Records for the task section start
(** A value, given how to read the elements of a document. *)
Definition decValue (elems : bytes -> option (doc * bytes)) (ty : Z) (b : bytes) : option (value * bytes) :=
  if (ty =? 3) || (ty =? 4) then
    '(n, r1) ← takeN 4 b;
    '(d, r2) ← elems r1;
    guard (leZ n = Z.of_nat (length b) - Z.of_nat (length r2));;
    Some (if ty =? 3 then BDoc d else BArray (snd <$> d), r2)
  else decScalar ty b.

(** The elements up to the end of a document, and what follows it. *)
Fixpoint decElems (fuel : nat) (b : bytes) : option (doc * bytes) :=
  match fuel, b with
  | S fuel, a :: r =>
      if bool_decide (a = zero) then Some ([], r)
      else
        '(k, r1) ← cstring r;
        '(v, r2) ← decValue (decElems fuel) (byteZ a) r1;
        '(d, r3) ← decElems fuel r2;
        Some ((k, v) :: d, r3)
  | _, _ => None
  end.

Definition decode (b : bytes) : option doc :=
  '(n, r) ← takeN 4 b;
  '(d, rest) ← decElems (length b) r;
  guard (leZ n = Z.of_nat (length b) /\ rest = []);;
  Some d.

Definition encode (d : doc) : option bytes := if encodable (BDoc d) then Some (encValue (BDoc d)) else None.

(** ** Round trip *)

Lemma takeN_app k b r : length b = k -> takeN k (b ++ r) = Some (b, r).
Proof.
  intros <-. unfold takeN. rewrite bool_decide_true by (rewrite length_app; lia). by rewrite take_app_length, drop_app_length.
Qed.

Lemma takeN_le k z r : takeN k (le k z ++ r) = Some (le k z, r).
Proof. apply takeN_app, length_le. Qed.

Lemma cstring_app s r : noNUL s = true -> cstring (bytesOf s ++ zero :: r) = Some (s, r).
Proof.
  unfold noNUL. induction s as [|a s IH]; [done|]. change (bytesOf (String a s)) with (a :: bytesOf s).
  cbn [app cstring forallb]. intros [Ha Hs]%andb_prop. case_bool_decide; [done|]. by rewrite (IH Hs).
Qed.

Lemma signed_mod k z : (0 < k)%nat -> - (256 ^ Z.of_nat k / 2) <= z < 256 ^ Z.of_nat k / 2 -> signed k (z mod 256 ^ Z.of_nat k) = z.
Proof.
  intros Hk Hz. unfold signed. assert (256 ^ Z.of_nat k = 2 * (256 ^ Z.of_nat k / 2)) as Hdiv.
  { replace (Z.of_nat k) with (Z.succ (Z.of_nat (pred k))) by lia. rewrite Z.pow_succ_r by lia.
    replace (256 * 256 ^ Z.of_nat (pred k)) with (2 * (128 * 256 ^ Z.of_nat (pred k))) by lia.
    rewrite (Z.mul_comm 2 (128 * _)), Z.div_mul by lia. lia. }
  set (m := 256 ^ Z.of_nat k) in *. destruct (Z.ltb_spec z 0).
  - replace (z mod m) with (z + m) by (symmetry; rewrite <- (Z.mod_small (z + m) m) by lia; by rewrite <- Z.add_mod_idemp_r, Z.mod_same, Z.add_0_r by lia).
    destruct (Z.ltb_spec (z + m) (m / 2)); lia.
  - rewrite Z.mod_small by lia. destruct (Z.ltb_spec z (m / 2)); lia.
Qed.

Lemma bytesOf_id s : String.string_of_list_ascii (bytesOf s) = s.
Proof. apply String.string_of_list_ascii_of_string. Qed.

Lemma fixedSize_scalar ty k : fixedSize ty = Some k ->
  ty mod 256 = ty /\ (ty =? 0) = false /\ (ty =? 2) = false /\ (ty =? 8) = false /\ (ty =? 16) = false /\
  (ty =? 17) = false /\ (ty =? 18) = false /\ (ty =? 3) || (ty =? 4) = false.
Proof.
  unfold fixedSize. intros Hf.
  repeat match type of Hf with (if ?ty =? ?c then _ else _) = _ => destruct (Z.eqb_spec ty c); [subst ty; by split_and!|] end.
  done.
Qed.

(** A scalar is read back. *)
Lemma decScalar_enc v r :
  encodable v = true -> (∀ d, v <> BDoc d) -> (∀ a, v <> BArray a) -> decScalar (typeOf v) (encValue v ++ r) = Some (v, r).
Proof.
  intros He Hd Ha. destruct v as [s|d|a|b|n|n|ts|ty raw]; [|by destruct (Hd d)|by destruct (Ha a)|..]; cbn [encodable] in He.
  - unfold decScalar. cbn [typeOf encValue Z.eqb Pos.eqb]. rewrite <- !app_assoc, takeN_le. cbn [mbind option_bind].
    rewrite leZ_le, Z.mod_small by (bool_cases; change (256 ^ Z.of_nat 4) with (2 ^ 32); lia).
    rewrite option_guard_True by lia. rewrite takeN_app by (rewrite Z.add_simpl_r; lia). cbn [mbind option_bind].
    rewrite (takeN_app 1 [zero]) by done. cbn. by rewrite bytesOf_id.
  - by destruct b.
  - unfold decScalar. cbn [typeOf encValue Z.eqb Pos.eqb]. rewrite takeN_le. cbn [mbind option_bind].
    rewrite leZ_le, signed_mod; [done|lia|]. bool_cases. change (256 ^ Z.of_nat 4 / 2) with (2 ^ 31). lia.
  - unfold decScalar. cbn [typeOf encValue Z.eqb Pos.eqb]. rewrite takeN_le. cbn [mbind option_bind].
    rewrite leZ_le, signed_mod; [done|lia|]. bool_cases. change (256 ^ Z.of_nat 8 / 2) with (2 ^ 63). lia.
  - unfold decScalar. cbn [typeOf encValue Z.eqb Pos.eqb]. rewrite <- app_assoc, takeN_le. cbn [mbind option_bind].
    rewrite takeN_le. cbn [mbind option_bind]. bool_cases. destruct ts as [t i]. cbn [tsT tsI] in *.
    rewrite !leZ_le, !Z.mod_small by (change (256 ^ Z.of_nat 4) with (2 ^ 32); lia). done.
  - destruct (fixedSize ty) as [k|] eqn:Hf; [|done]. bool_cases. unfold decScalar. cbn [typeOf encValue].
    destruct (fixedSize_scalar _ _ Hf) as (_ & _ & -> & -> & -> & -> & -> & _). rewrite Hf. cbn [mbind option_bind].
    rewrite takeN_app by done. cbn. by rewrite bytesOf_id.
Qed.


(** The elements of arrays are those of a document with the indexes as keys. *)
Lemma encValue_array a : encValue (BArray a) = frame (encElems (indexed 0 a)).
Proof.
  cbn [encValue]. f_equal. generalize 0%nat as i. induction a as [|v a IH]; intros i; [done|].
  cbn [indexed encElems]. by rewrite IH.
Qed.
Records for the task section end
Wherever a line above contains the string "pred", copy that line.

  { replace (Z.of_nat k) with (Z.succ (Z.of_nat (pred k))) by lia. rewrite Z.pow_succ_r by lia.
    replace (256 * 256 ^ Z.of_nat (pred k)) with (2 * (128 * 256 ^ Z.of_nat (pred k))) by lia.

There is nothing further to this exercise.